Mental health of the mother – baby blues, postnatal depression and puerperal psychosis

There are high expectations of motherhood and often the assumption is that mothers will cope with caring for a baby and find the experience fulfilling and satisfying. However, a number of mental health issues can develop after the birth of child, ranging from feelings of despondency and mild depression (often called baby blues) to postnatal depression and the more rare puerperal psychosis. Baby blues and postnatal depression is not uncommon and 10-20% of women are affected. It can occur very soon after the baby is born, or many months later. Women of all ages and backgrounds are affected, including both first time mothers and those with other children. It is important that practitioners from all sectors look out for the signs of mild depression, postnatal depression and puerperal psychosis when working with women as these can present at later stages after the initial postnatal depression screening by the health visitor.

Baby blues

Around 70% of new mothers can feel down or despondent after the birth of the baby and this includes mild feelings of depression and tearfulness. This often begins two to three days after the birth and may last for as little as a few hours or a few days. Women and their families should be aware of baby blues and encouraged to understand and get support while it lasts. Baby blues is different from postnatal depression and it is important that women, their partners and families discuss feelings of depression that don’t pass within a few days.

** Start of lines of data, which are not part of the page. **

(* ===== verification/RpcClient.v ===== *)
(** * The resolver's client of the operator ([resolver/internal/operator/RPCClient.go])

    A lock per service name, held from a notification until some time after it,
    keeps the resolver from flooding the operator. *)

From stdpp Require Import sorting.
From S2P Require Import Prelude CrdCache.
Local Open Scope Z_scope.

(** ** State *)

(** [locks] are the keys of [serviceRPCLocks]; [calling] the services whose
    notification is being sent, [releases] the pending [time.AfterFunc]
    callbacks; [posts] the requests sent so far, newest first. *)
Record post := Post { post_time : Z; post_ns : gostring; post_svc : gostring }.
Record Client := mkClient {
  serviceRPCLocks : gset gostring;
  calling : list gostring;
  releases : list (Z * gostring);
  posts : list post;
  rpc_now : Z
}.

Definition NewOperatorClient (t : Z) : Client := mkClient ∅ [] [] [] t.

(** [LoadOrStore]: whether the key was there, and the client with the key. *)
Definition getMutexForServiceRPC (service : gostring) (c : Client) : bool * Client :=
  if bool_decide (service ∈ serviceRPCLocks c) then (true, c)
  else (false, mkClient ({[service]} ∪ serviceRPCLocks c) (calling c) (releases c) (posts c) (rpc_now c)).

Definition releaseMutexForServiceRPC (service : gostring) (c : Client) : Client :=
  if bool_decide (service ∈ serviceRPCLocks c)
  then mkClient (serviceRPCLocks c ∖ {[service]}) (calling c) (releases c) (posts c) (rpc_now c)
  else c.

(** [SendIncomingRequestInfo] up to the answer of the operator. *)
Definition SendIncomingRequestInfo (ns svc : gostring) (c : Client) : Client :=
  let '(taken, c) := getMutexForServiceRPC svc c in
  if taken then c
  else mkClient (serviceRPCLocks c) (svc :: calling c) (releases c)
         (Post (rpc_now c) ns svc :: posts c) (rpc_now c).

(** Its return, whatever the answer was: the deferred timer is started. *)
Definition SendIncomingRequestInfo_return (retryDuration : Z) (l1 : list gostring) (svc : gostring)
    (l2 : list gostring) (c : Client) : Client :=
  mkClient (serviceRPCLocks c) (l1 ++ l2) ((rpc_now c + retryDuration, svc) :: releases c)
    (posts c) (rpc_now c).

(** What can happen: a call, the return of a call, a due release, time passing. *)
Inductive rpc_step (retryDuration : Z) : Client -> Client -> Prop :=
| rpc_call ns svc c : rpc_step retryDuration c (SendIncomingRequestInfo ns svc c)
| rpc_return l1 svc l2 c :
    calling c = l1 ++ svc :: l2 ->
    rpc_step retryDuration c (SendIncomingRequestInfo_return retryDuration l1 svc l2 c)
| rpc_release l1 due svc l2 c :
    releases c = l1 ++ (due, svc) :: l2 -> due <= rpc_now c ->
    rpc_step retryDuration c
      (releaseMutexForServiceRPC svc
         (mkClient (serviceRPCLocks c) (calling c) (l1 ++ l2) (posts c) (rpc_now c)))
| rpc_tick d c :
    0 <= d ->
    rpc_step retryDuration c
      (mkClient (serviceRPCLocks c) (calling c) (releases c) (posts c) (rpc_now c + d)).

Definition rpc_reachable (retryDuration : Z) (c : Client) : Prop :=
  exists t, rtc (rpc_step retryDuration) (NewOperatorClient t) c.

(** ** [GetElastiServiceCache] *)

(** How the HTTP exchange can go; a decoded body, or the error of the decoder. *)
Inductive http_outcome (A : Type) :=
| RequestFailed (e : error)
| Answered (statusCode : Z) (body : gostring) (decoded : result error A).
Arguments RequestFailed {A}.
Arguments Answered {A}.

Definition GetElastiServiceCache (out : http_outcome (gmap gostring ElastiServiceEntry))
    : result error (gmap gostring ElastiServiceEntry) :=
  match out with
  | RequestFailed err => Err (ErrWrap (lit "GetElastiServiceCache: request failed: ") err)
  | Answered statusCode body decoded =>
      if negb (statusCode =? 200) then
        Err (ErrText (lit "GetElastiServiceCache: operator returned status: " ++ body))
      else
        match decoded with
        | Err err => Err (ErrWrap (lit "GetElastiServiceCache: failed to decode response: ") err)
        | Ok services => Ok services
        end
  end.

(** ** The invariant *)

Definition uses (svc : gostring) (c : Client) : nat :=
  (length (filter (fun s => s = svc) (calling c))
   + length (filter (fun r => r.2 = svc) (releases c)))%nat.

Section invariant.
Context (retry : Z) (Hretry : 0 <= retry).

(** Each lock belongs to one call or one pending release; a lock is released
    only [retry] after every notification for its service. *)
Definition rpc_inv (c : Client) : Prop :=
  (forall svc, uses svc c = if bool_decide (svc ∈ serviceRPCLocks c) then 1%nat else 0%nat)
  /\ Forall (fun q => post_time q <= rpc_now c) (posts c)
  /\ Forall (fun q => post_svc q ∉ serviceRPCLocks c -> post_time q + retry <= rpc_now c) (posts c)
  /\ (forall due svc q, (due, svc) ∈ releases c -> q ∈ posts c -> post_svc q = svc ->
        post_time q + retry <= due)
  /\ StronglySorted (fun p q => post_svc p = post_svc q -> post_time q + retry <= post_time p) (posts c).

Lemma release_uses svc due l1 l2 c :
  releases c = l1 ++ (due, svc) :: l2 -> forall s,
  uses s c = ((if bool_decide (svc = s) then 1 else 0)
              + uses s (mkClient (serviceRPCLocks c) (calling c) (l1 ++ l2) (posts c) (rpc_now c)))%nat.
Proof.
  intros H s. unfold uses. simpl. rewrite H, !filter_app, !length_app, filter_cons. simpl.
  case_bool_decide; case_decide; simpl; try done; lia.
Qed.

Lemma return_uses svc l1 l2 c :
  calling c = l1 ++ svc :: l2 -> forall s,
  uses s (SendIncomingRequestInfo_return retry l1 svc l2 c) = uses s c.
Proof.
  intros H s. unfold uses. simpl. rewrite H, !filter_app, !length_app, !filter_cons. simpl.
  repeat case_decide; simpl; lia.
Qed.

Lemma no_release_unlocked c svc due :
  rpc_inv c -> svc ∉ serviceRPCLocks c -> (due, svc) ∉ releases c.
Proof.
  intros (Hu & _) Hn Hin. specialize (Hu svc). rewrite bool_decide_eq_false_2 in Hu by done.
  apply list_elem_of_split in Hin as (l1 & l2 & Hl).
  pose proof (release_uses svc due l1 l2 c Hl svc). rewrite bool_decide_eq_true_2 in H by done. lia.
Qed.

Lemma rpc_inv_call ns svc c : rpc_inv c -> rpc_inv (SendIncomingRequestInfo ns svc c).
Proof.
  intros Hinv. pose proof Hinv as (Hu & Ht & Hun & Hrel & Hs).
  unfold SendIncomingRequestInfo, getMutexForServiceRPC.
  case_bool_decide as Hl; simpl; [exact Hinv|]. unfold rpc_inv. simpl. split_and!.
  - intros s. specialize (Hu s). unfold uses in *. simpl. rewrite filter_cons.
    destruct (decide (svc = s)) as [<-|Hne].
    + rewrite bool_decide_eq_false_2 in Hu by done. rewrite bool_decide_eq_true_2 by set_solver.
      simpl. lia.
    + rewrite Hu. repeat case_bool_decide; set_solver.
  - constructor; simpl; [lia|done].
  - constructor; simpl; [set_solver|]. eapply Forall_impl; [exact Hun|]. simpl. set_solver.
  - intros due s q Hin [->|Hq]%elem_of_cons; simpl.
    + intros <-. by apply no_release_unlocked in Hin.
    + by apply Hrel.
  - constructor; [done|]. apply Forall_forall. intros q Hq E. simpl in *.
    eapply Forall_forall in Hun; [|exact Hq]. apply Hun. by rewrite <- E.
Qed.

Lemma rpc_inv_step c c' : rpc_step retry c c' -> rpc_inv c -> rpc_inv c'.
Proof.
  intros Hstep Hinv. pose proof Hinv as (Hu & Ht & Hun & Hrel & Hs).
  destruct Hstep as [ns svc c|l1 svc l2 c Hc|l1 due svc l2 c Hr Hd|d c Hd].
  - by apply rpc_inv_call.
  - unfold rpc_inv. split_and!; try done.
    + intros s. rewrite return_uses by done. apply Hu.
    + intros due s q [[= -> ->]|Hin]%elem_of_cons Hq E; [|by eapply Hrel].
      eapply Forall_forall in Ht; [|exact Hq]. simpl in *. lia.
  - pose proof (release_uses svc due l1 l2 c Hr) as Hru.
    assert (svc ∈ serviceRPCLocks c) as Hin.
    { specialize (Hu svc). rewrite Hru, bool_decide_eq_true_2 in Hu by done.
      case_bool_decide; [done|lia]. }
    unfold releaseMutexForServiceRPC. simpl. rewrite bool_decide_eq_true_2 by done.
    unfold rpc_inv. simpl. split_and!; try done.
    + intros s. specialize (Hu s). rewrite Hru in Hu. unfold uses in *. simpl in *.
      repeat case_bool_decide; set_solver by lia.
    + apply Forall_forall. intros q Hq Hn.
      destruct (decide (post_svc q = svc)) as [E|Hne].
      * assert (post_time q + retry <= due); [|lia]. eapply Hrel; [|exact Hq|exact E].
        rewrite Hr. apply elem_of_app. right. by left.
      * eapply Forall_forall in Hun; [|exact Hq]. apply Hun. set_solver.
    + intros due' s q Hin' Hq E. eapply Hrel; [|exact Hq|exact E].
      rewrite Hr. set_solver.
  - unfold rpc_inv. simpl. split_and!; try done.
    + eapply Forall_impl; [exact Ht|]. simpl. lia.
    + eapply Forall_impl; [exact Hun|]. simpl. intros q Hq Hn. specialize (Hq Hn). lia.
Qed.

Lemma rpc_reachable_inv c : rpc_reachable retry c -> rpc_inv c.
Proof.
  intros [t Hr]. revert Hr. apply (rtc_ind_r rpc_inv); [|intros; by eapply rpc_inv_step].
  unfold rpc_inv, NewOperatorClient, uses. simpl. split_and!; try constructor; try done.
  intros ? ? ? ?%elem_of_nil. done.
Qed.
End invariant.

(** ** Properties *)

(** C37: the operator is not flooded: in every run, any two notifications for the
    same service name are at least [retryDuration] apart, and every lock is held
    by exactly one call or one pending release, so that no release unlocks a
    mutex that is not locked. *)
Theorem notifications_rate_limited retryDuration c
    (Hpos : 0 <= retryDuration) (Hr : rpc_reachable retryDuration c) :
  StronglySorted (fun p q => post_svc p = post_svc q ->
                    post_time q + retryDuration <= post_time p) (posts c)
  /\ forall svc, uses svc c = if bool_decide (svc ∈ serviceRPCLocks c) then 1%nat else 0%nat.
Proof. destruct (rpc_reachable_inv _ Hpos c Hr) as (? & _ & _ & _ & ?). by split. Qed.

(** A client that has just notified the operator of [svc] in namespace [a]. *)
Definition example_client : Client :=
  SendIncomingRequestInfo (lit "a") (lit "svc") (NewOperatorClient 0).

Lemma notifications_rate_limited_witness :
  StronglySorted (fun p q => post_svc p = post_svc q -> post_time q + 30 <= post_time p)
    (posts example_client)
  /\ forall svc, uses svc example_client
       = if bool_decide (svc ∈ serviceRPCLocks example_client) then 1%nat else 0%nat.
Proof. apply (notifications_rate_limited 30); [lia|]. exists 0. apply rtc_once, rpc_call. Defined.

(** The lock is keyed by the service name without its namespace: for
    [retryDuration] after a notification for a service of one namespace, the
    notification for a service of the same name in any other namespace is
    dropped. *)
Theorem other_namespace_is_dropped retryDuration c q ns
    (Hpos : 0 <= retryDuration) (Hr : rpc_reachable retryDuration c)
    (Hq : q ∈ posts c) (Hrecent : rpc_now c < post_time q + retryDuration) :
  SendIncomingRequestInfo ns (post_svc q) c = c.
Proof.
  destruct (rpc_reachable_inv _ Hpos c Hr) as (_ & _ & Hun & _).
  unfold SendIncomingRequestInfo, getMutexForServiceRPC. case_bool_decide as Hl; [done|].
  eapply Forall_forall in Hun; [|exact Hq]. specialize (Hun Hl). lia.
Qed.

Lemma other_namespace_is_dropped_witness :
  SendIncomingRequestInfo (lit "b") (lit "svc") example_client = example_client.
Proof.
  apply (other_namespace_is_dropped 30 example_client (Post 0 (lit "a") (lit "svc")) (lit "b")).
  - lia.
  - exists 0. apply rtc_once, rpc_call.
  - unfold example_client. vm_compute. left.
  - by apply Z.ltb_lt.
Defined.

Postnatal depression (PND)

Postnatal depression can have a negative impact not only on the woman who is affected but on her child and family as well. It is essential that women suffering from postnatal depression, or other mental health issues before and after birth, receive support and treatment, and that support extends to the whole family.

While it is primarily the responsibility of health services and practitioners to diagnose and treat postnatal depression, the whole of the early years workforce can take responsibility for knowing the signs and symptoms (which may include overwhelmingly negative feelings of loneliness, guilt, anxiety, irritability, tearfulness, exhaustion, anger and frustration), raising awareness and supporting women and their families when it is identified. The NHS Health Scotland publication Talking About Postnatal Depression is a resource for practitioners to use with women and their families.

Puerperal psychosis

Very rarely, mothers can suffer from a condition called puerperal psychosis, which is a severe mental illness and differs from PND. It affects one to two out of 1,000 new mothers and can involve severe mood changes, loss of touch with reality and hallucinations. Puerperal psychosis often begins within a few days after childbirth (and almost always within three months of the birth) and women typically show signs of being obviously ill and in need of psychiatric care.

The risk of puerperal psychosis is greater for women who have had a similar illness before pregnancy or with a previous pregnancy, and for women who suffer from a manic-depressive disorder.

Edinburgh postnatal depression scale (EPDS)

The EPDS is an accredited tool for screening postpartum women in outpatient, home visiting settings, or at the 6-8 week postpartum examination for postnatal depression.